Lemma telnet_command_calls_witness :
  ∃ sh, calls_of (new_events initial
                    (telnet_command mgl03_env gw "openmiio_restart"
                       initial).2)
        = [Session_aenter "192.168.1.10"; exec sh "killall openmiio_agent";
           sleep 1; openmiio_prepare_gateway sh; Session_aexit sh].
Proof.
  destruct (telnet_command_calls mgl03_env gw "openmiio_restart" initial
              eq_refl) as (sh & _ & Hcalls).
  exists sh. exact Hcalls.
Defined.

(** X7: what [telnet_command] returns when no call raises: [True] for
    [run_ftp], [reboot] and [openmiio_restart]; for [check_firmware_lock]
    the answer of the check as it is, whatever its type; for
    [unlock_firmware], [True] exactly when the check that follows the
    unlocking answers [False] itself. *)
Theorem telnet_command_returns (env : Env) (self : MultiGateway)
    (cmd : string) (w : World) :
  let r := (telnet_command env self cmd w).1 in
  let evs := new_events w (telnet_command env self cmd w).2 in
  raised evs = false →
  (cmd = "run_ftp" ∨ cmd = "reboot" ∨ cmd = "openmiio_restart" →
   r = Normal (VBool true))
  ∧ (cmd = "check_firmware_lock" →
     ∃ sh locked, ECall (check_firmware_lock sh) (Ok locked) ∈ evs
                  ∧ r = Normal locked)
  ∧ (cmd = "unlock_firmware" →
     r = Normal (VBool (replied lock_check is_False evs))
     ∧ performed (λ c, match c with
                       | lock_firmware _ false => true
                       | _ => false
                       end) evs = true).
Proof.
  cbv zeta.
  destruct (telnet_command env self cmd w) as [r w'] eqn:Hrun.
  cbn [fst snd]. intros Hq. repeat apply conj.
  - intros [ -> | [ -> | -> ] ]; telnet_cases Hrun; try reflexivity;
      absurd_events Hq.
  - intros ->. telnet_cases Hrun; try absurd_events Hq.
    eexists _, _. split; [|reflexivity].
    do 2 (apply elem_of_cons; right). apply elem_of_cons. left. reflexivity.
  - intros ->. telnet_cases Hrun; try absurd_events Hq.
    all: unfold replied, performed; cbn; rewrite ?orb_false_r.
    all: split; reflexivity.
Qed.

Lemma telnet_command_returns_witness :
  (telnet_command mgl03_env gw "reboot" initial).1 = Normal (VBool true)
  ∧ (telnet_command (lock_env (VInt 1)) gw "check_firmware_lock" initial).1
    = Normal (VInt 1)
  ∧ (telnet_command (lock_env VNone) gw "unlock_firmware" initial).1
    = Normal (VBool false)
  ∧ (telnet_command (lock_env (VBool false)) gw "unlock_firmware" initial).1
    = Normal (VBool true).
Proof.
  pose proof (telnet_command_returns mgl03_env gw "reboot" initial) as H1.
  pose proof (telnet_command_returns (lock_env (VInt 1)) gw
                "check_firmware_lock" initial) as H2.
  pose proof (telnet_command_returns (lock_env VNone) gw
                "unlock_firmware" initial) as H3.
  pose proof (telnet_command_returns (lock_env (VBool false)) gw
                "unlock_firmware" initial) as H4.
  cbv zeta in H1, H2, H3, H4.
  destruct (H1 eq_refl) as (H1' & _).
  destruct (H2 eq_refl) as (_ & H2' & _).
  destruct (H3 eq_refl) as (_ & _ & H3').
  destruct (H4 eq_refl) as (_ & _ & H4').
  repeat apply conj.
  - apply H1'. right. left. reflexivity.
  - destruct (H2' eq_refl) as (sh & locked & Hin & Hr).
    rewrite Hr. f_equal.
    cbn in Hin.
    repeat (apply elem_of_cons in Hin as [Hin|Hin];
            [try discriminate Hin; injection Hin as _ ->; reflexivity|]).
    apply elem_of_nil in Hin. contradiction.
  - exact (proj1 (H3' eq_refl)).
  - exact (proj1 (H4' eq_refl)).
Defined.

(** X8: [telnet_command] works inside one session and gives it back: the
    first call asks for the session and, once the session is handed out,
    the last call releases it, however the command ends; the method
    returns in every case but the cancellation of one of its calls (no
    [Exception] escapes), and it leaves the handlers and the recorded task
    alone. *)
Theorem telnet_command_session (env : Env) (self : MultiGateway)
    (cmd : string) (w : World) :
  let r := (telnet_command env self cmd w).1 in
  let w' := (telnet_command env self cmd w).2 in
  let evs := new_events w w' in
  session_scoped (host self) evs
  ∧ match r with
    | Normal _ => True
    | Raised e => e = CancelledError ∧ cancelled_in evs = true
    | _ => False
    end
  ∧ (cancelled_in evs = false → ∃ v, r = Normal v)
  ∧ listeners w' = listeners w ∧ main_task w' = main_task w.
Proof.
  cbv zeta.
  destruct (telnet_command env self cmd w) as [r w'] eqn:Hrun.
  cbn [fst snd]. unfold session_scoped, times. telnet_cases Hrun.
  all: repeat apply conj; try reflexivity; try exact I.
  all: try (intros Hq; first [eexists; reflexivity | absurd_events Hq]).
  all: unfold cancelled_in; cbn.
  all: match goal with e : exn |- _ => destruct e end; reflexivity.
Qed.

Lemma telnet_command_session_witness :
  ∃ v, (telnet_command mgl03_env gw "reboot" initial).1 = Normal v.
Proof.
  pose proof (telnet_command_session mgl03_env gw "reboot" initial) as H.
  cbv zeta in H. destruct H as (_ & _ & Hreturns & _).
  exact (Hreturns eq_refl).
Defined.

(** ** More on the bootstrap *)

Lemma prepare_gateway_session_order (env : Env) (sh : value) (w : World) :
  let rb := (prepare_gateway_session env sh w).1 in
  let wb := (prepare_gateway_session env sh w).2 in
  ∃ evs, trace wb = trace w ++ evs ∧ session_order sh rb evs.
Proof.
  intros rb wb. subst rb wb. unfold session_order.
  destruct (prepare_gateway_session env sh w) as [rb wb] eqn:Hrun.
  cbn [fst snd]. unfold prepare_gateway_session in Hrun.
  run_method Hrun.
  all: eexists; split;
    [cbn; rewrite <- ?app_assoc; cbn [app]; reflexivity|].
  all: split; [reflexivity|].
  all: repeat apply conj.
  all: try (intros x Hx; try discriminate Hx; injection Hx as <-;
            eexists _, _; repeat apply conj; try reflexivity;
            try (repeat first [ apply elem_of_cons; left; reflexivity
                              | apply elem_of_cons; right ]; fail);
            try (unfold bootstrap_calls, has_bluetooth; bool_goal);
            first [left; bool_goal | right; bool_goal]).
  all: try (intros e' He; try discriminate He; injection He as <-;
            split; [intros He'; try discriminate He'; try subst; bool_goal
                   |intros Hq; first [ absurd_events Hq
                                     | split; [auto|reflexivity] ]]).
  all: try (intros Hx; unfold lacks_model in Hx;
            first [ absurd_events Hx
                  | split; [reflexivity|eexists; reflexivity] ]).
  all: try (intros Hx Hy; unfold not_str, is_str in Hy;
            first [ absurd_events Hx | absurd_events Hy
                  | split; reflexivity ]).
Qed.

Lemma calls_of_caught_log (e : exn) : calls_of (caught_log e) = [].
Proof. destruct e; reflexivity. Qed.

Lemma filter_calls_nil (family : call → bool) (evs : list Event) :
  performed family evs = false → List.filter family (calls_of evs) = [].
Proof.
  induction evs as [|[c r| | |] evs IH]; autorewrite with events; cbn;
    try exact IH; [reflexivity|].
  destruct (family c); [discriminate|exact IH].
Qed.

(** The events of the statements inside the [async with] block, with what
    [session_facts] and [session_order] say of them. *)
Ltac bootstrap_order env sh w1 Hwb Htr :=
  let Ho := fresh "Ho" in
  let body' := fresh "body'" in
  let Htr' := fresh "Htr'" in
  pose proof (prepare_gateway_session_order env sh w1) as Ho;
  cbv zeta in Ho;
  destruct Ho as (body' & Htr' & Hclose & Hnormal & Hraise & Hlacks & Hvtype);
  rewrite <- Hwb in Htr'; rewrite Htr in Htr';
  apply app_inv_head in Htr'; subst body'.
(** alice and bob register, alice stores a file and invites bob. *)
Definition alice_invites_bob : M (User * User * UUID) :=
  alice ← InitUser "alice" "password";
  bob ← InitUser "bob" "password";
  StoreFile alice "a" hello;;
  token ← CreateInvitation alice "a" "bob";
  mret (alice, bob, token).

Definition invited : World := snd (alice_invites_bob emptyWorld).

(** Scenario S3 of the specification: alice shares "a" with bob, who
    accepts it as "b" and shares it with charles, who accepts it as "c". *)
Definition alice_bob_charles : M (User * User * User) :=
  alice ← InitUser "alice" "password";
  bob ← InitUser "bob" "password";
  charles ← InitUser "charles" "password";
  StoreFile alice "a" hello;;
  token ← CreateInvitation alice "a" "bob";
  AcceptInvitation bob "alice" token "b";;
  token' ← CreateInvitation bob "b" "charles";
  AcceptInvitation charles "bob" token' "c";;
  mret (alice, bob, charles).

Definition shared : World := snd (alice_bob_charles emptyWorld).

(** alice's Access, Metadata and Invitation List in [shared]. *)
Definition shared_access : Access := new_file_access alice 9.

Definition shared_meta : Meta := new_file_meta alice 9.

Definition shared_list : gmap bytes bytes :=
  {[ KDF (Argon2 "password" "alice") "aliceabob"
     := KDFb (Argon2 "password" "alice") (Rand 20) ]}.

(** ** What a call may do to the stores *)

(** [preserves R m]: whatever [m] returns, the world it leaves is related
    by [R] to the world it was run in. *)
Definition preserves (R : relation World) {A} (m : M A) : Prop :=
  ∀ w r w', m w = (r, w') → R w w'.

(** The stores are what they were. *)
Definition same_stores (w w' : World) : Prop :=
  datastore w' = datastore w ∧ keystore w' = keystore w ∧ rng w ≤ rng w'.

(** No Datastore key is lost and the Keystore is what it was. *)
Definition datastore_grows (w w' : World) : Prop :=
  dom (datastore w) ⊆ dom (datastore w')
  ∧ keystore w' = keystore w ∧ rng w ≤ rng w'.

(** No Datastore key is lost and no Keystore entry is lost or replaced. *)
Definition stores_grow (w w' : World) : Prop :=
  dom (datastore w) ⊆ dom (datastore w')
  ∧ keystore w ⊆ keystore w' ∧ rng w ≤ rng w'.

(** ** Sealing and opening *)

(** [opens w k ek hk txt decrypt back]: in the world [w], EncryptThenMac
    seals [txt] under the keys [ek] and [hk] of the source key [k]; the
    result packs and unpacks, passes CheckTag, and [decrypt] gives
    [back]; it fails CheckTag under the key of every other source key,
    and every other ciphertext or tag fails CheckTag with it. *)
Definition opens {A} `{JSON A} (w : World) (k ek hk : bytes) (txt : A)
    (decrypt : ciphertext → bytes → result A) (back : A) : Prop :=
  ∃ msg tag,
    EncryptThenMac txt ek hk w = (Ok (msg, tag), bump w)
    ∧ (GenerateUUIDVal msg tag ≫= UnpackValue) = Ok (msg, tag)
    ∧ CheckTag msg tag hk = Ok ()
    ∧ decrypt msg ek = Ok back
    ∧ (∀ k' ek' hk', GetTwoHASHKDFKeys k' ENCRYPT MAC = Ok (ek', hk') →
         k' ≠ k → CheckTag msg tag hk' = Err "integrity check failed")
    ∧ (∀ msg', msg' ≠ msg →
         CheckTag msg' tag hk = Err "integrity check failed")
    ∧ (∀ tag', tag' ≠ tag →
         CheckTag msg tag' hk = Err "integrity check failed").

(** ** Invitations and their acceptance *)

(** The world CreateInvitation leaves: the Invitation and the
    Invitation-Pointer and, when the caller owns the file, the Invitation
    List with the new entry. *)
Definition invited_world (w : World) (u : User) (F R : string) (a : Access)
    (mu mk : bytes) (n s : nat) (L : gmap bytes bytes) : World :=
  if IsOwner a then
    mkWorld
      (<[InvitationList_ a :=
           Seal (ListKey a) (Rand (3 + rng w))
             (JInvitationList
                (mkInvitationList
                   (Some (<[KDF (sourceKey u) (Username u +:+ F +:+ R) :=
                              KDFb (sourceKey u) (Rand (rng w))]> L))))]>
         (invite_store w u F R mu mk n s))
      (keystore w) (4 + rng w)
  else mkWorld (invite_store w u F R mu mk n s) (keystore w) (3 + rng w).

(** What a caller who can resolve the file, and a recipient, need for
    CreateInvitation to go through. *)
Record inviting (w : World) (u : User) (F R : string) (a : Access)
    (mu mk : bytes) (n s : nat) (L : gmap bytes bytes) : Prop := {
  inv_fresh : rng_fresh w;
  inv_recipient : keystore w !! (R +:+ " public key") = Some (PKEPub n);
  inv_other : R ≠ Username u;
  inv_signs : Sigkey u = DSPriv s;
  inv_access : has_access (datastore w) u F a;
  inv_resolves : resolves (datastore w) a mu mk;
  inv_list : IsOwner a = true →
             stored (datastore w) (InvitationList_ a) (ListKey a)
               (JInvitationList (mkInvitationList (Some L)))
             ∧ InvitationList_ a ≠ KDF (sourceKey u) (Username u +:+ F +:+ R)
}.

(** The world AcceptInvitation leaves. *)
Definition accepted_world (w : World) (v : User) (G : string)
    (invitationUUID ik : bytes) : World :=
  mkWorld
    (<[KDF (sourceKey v) G :=
         Seal (KDF (sourceKey v) G) (Rand (rng w))
           (JAccess (mkAccess Nil Nil invitationUUID ik Nil Nil false))]>
       (datastore w))
    (keystore w) (S (rng w)).

(** A caller who resolves a well-formed file invites, for the first time
    under this filename, a registered user, who takes a free name. *)
Record sharing (w : World) (u v : User) (F G : string) (a : Access)
    (mu mk : bytes) (m : Meta) (blocks : list (bytes * File))
    (n s : nat) (L : gmap bytes bytes) : Prop := {
  sh_inviting : inviting w u F (Username v) a mu mk n s L;
  sh_key : RSAkey v = PKEPriv n;
  sh_sender : keystore w !! (Username u +:+ " signature key") = Some (DSPub s);
  sh_file : file_ok w mu mk m blocks;
  sh_last : ∃ j, Last m = Uuid j;
  sh_root : sourceKey v ≠ Nil;
  sh_name_free : datastore w !! KDF (sourceKey v) G = None;
  sh_invitation_free :
    datastore w !! KDF (sourceKey u) (Username u +:+ F +:+ Username v) = None;
  sh_slots :
    KDF (sourceKey v) G ≠ KDF (sourceKey u) (Username u +:+ F +:+ Username v)
}.

(** ** Changes made to the Datastore from outside *)

(** The Datastore with the value of one slot copied to another. *)
Definition copy_slot (w : World) (from to : UUID) : World :=
  mkWorld
    (match datastore w !! from with
     | Some v => <[to := v]> (datastore w)
     | None => datastore w
     end)
    (keystore w) (rng w).

(** A slot that has been emptied, or filled with a value that is not a
    ciphertext with its HMAC under the keys of [k]. *)
Definition tampered (k : bytes) (o : option value) : Prop :=
  match o with
  | None => True
  | Some (RawValue _) => True
  | Some (Packed msg tag) => tag ≠ TagHMAC (KDF k MAC) msg
  end.

(** ** Further scenarios *)

(** bob has accepted alice's invitation as "b". *)
Definition accepted : World :=
  snd (AcceptInvitation bob "alice" (Uuid 19) "b" invited).

(** alice owns the files "a" and "aliceabob". *)
Definition two_files : World :=
  snd (StoreFile alice "aliceabob" hello with_file).

(** alice has stored "a" and appended to it: a file of two blocks. *)
Definition appended : World :=
  snd ((StoreFile alice "a" hello;; AppendToFile alice "a" hello) registered).

(** alice's record has gone from the Datastore; her keys are still
    published. *)
Definition record_lost : World :=
  mkWorld ∅ (keystore registered) (rng registered).

(** * Reasoning about calls *)

(** Equality tests stay folded under [cbn]; they are settled by
    [decide_True], [decide_False] and [bool_decide] lemmas. *)
#[global] Arguments bytes_eq_dec : simpl never.
#[global] Arguments json_eq_dec : simpl never.
#[global] Arguments ciphertext_eq_dec : simpl never.
#[global] Arguments tagbytes_eq_dec : simpl never.
#[global] Arguments value_eq_dec : simpl never.
#[global] Arguments String.eq_dec : simpl never.
#[global] Arguments ignoreErr : simpl never.
#[global] Arguments KeystoreSet : simpl never.
#[global] Arguments json_Unmarshal {A _} !_ / : simpl nomatch.
#[global] Arguments HashKDF : simpl never.
#[global] Arguments HashKDFb : simpl never.
#[global] Arguments HMACEqual : simpl never.
#[global] Arguments SymDec : simpl never.
#[global] Arguments CheckTag : simpl never.
#[global] Arguments GetTwoHASHKDFKeys : simpl never.
#[global] Arguments GetAccessUUID : simpl never.
#[global] Arguments GetAccessKey : simpl never.
#[global] Arguments GetInvitationUUID : simpl never.
#[global] Arguments GetRandomKey : simpl never.
#[global] Arguments EncryptThenMac : simpl never.
#[global] Arguments EncryptThenMacAccess : simpl never.
#[global] Arguments AddFileToDatabase : simpl never.
#[global] Arguments GetMetaUUIDAndSourceKey : simpl never.
#[global] Arguments LoadFile_loop : simpl never.
#[global] Arguments RevokeAccess_loop : simpl never.
#[global] Arguments DecryptAsynchMsg : simpl never.
#[global] Arguments DSVerify : simpl never.

Lemma run_bind {A B} (m : M A) (f : A → M B) (w : World) :
  (m ≫= f) w = match m w with
               | (Ok a, w') => f a w'
               | (Err e, w') => (Err e, w')
               | (Panic e, w') => (Panic e, w')
               | (Diverges, w') => (Diverges, w')
               end.
Proof. reflexivity. Qed.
== == ==
**PROBLEM STATEMENT:** Which of the lines above hold the string "AcceptInvitation"? Copy each one.

**ANSWER:**
  AcceptInvitation bob "alice" token "b";;
  AcceptInvitation charles "bob" token' "c";;
(** The world AcceptInvitation leaves. *)
  snd (AcceptInvitation bob "alice" (Uuid 19) "b" invited).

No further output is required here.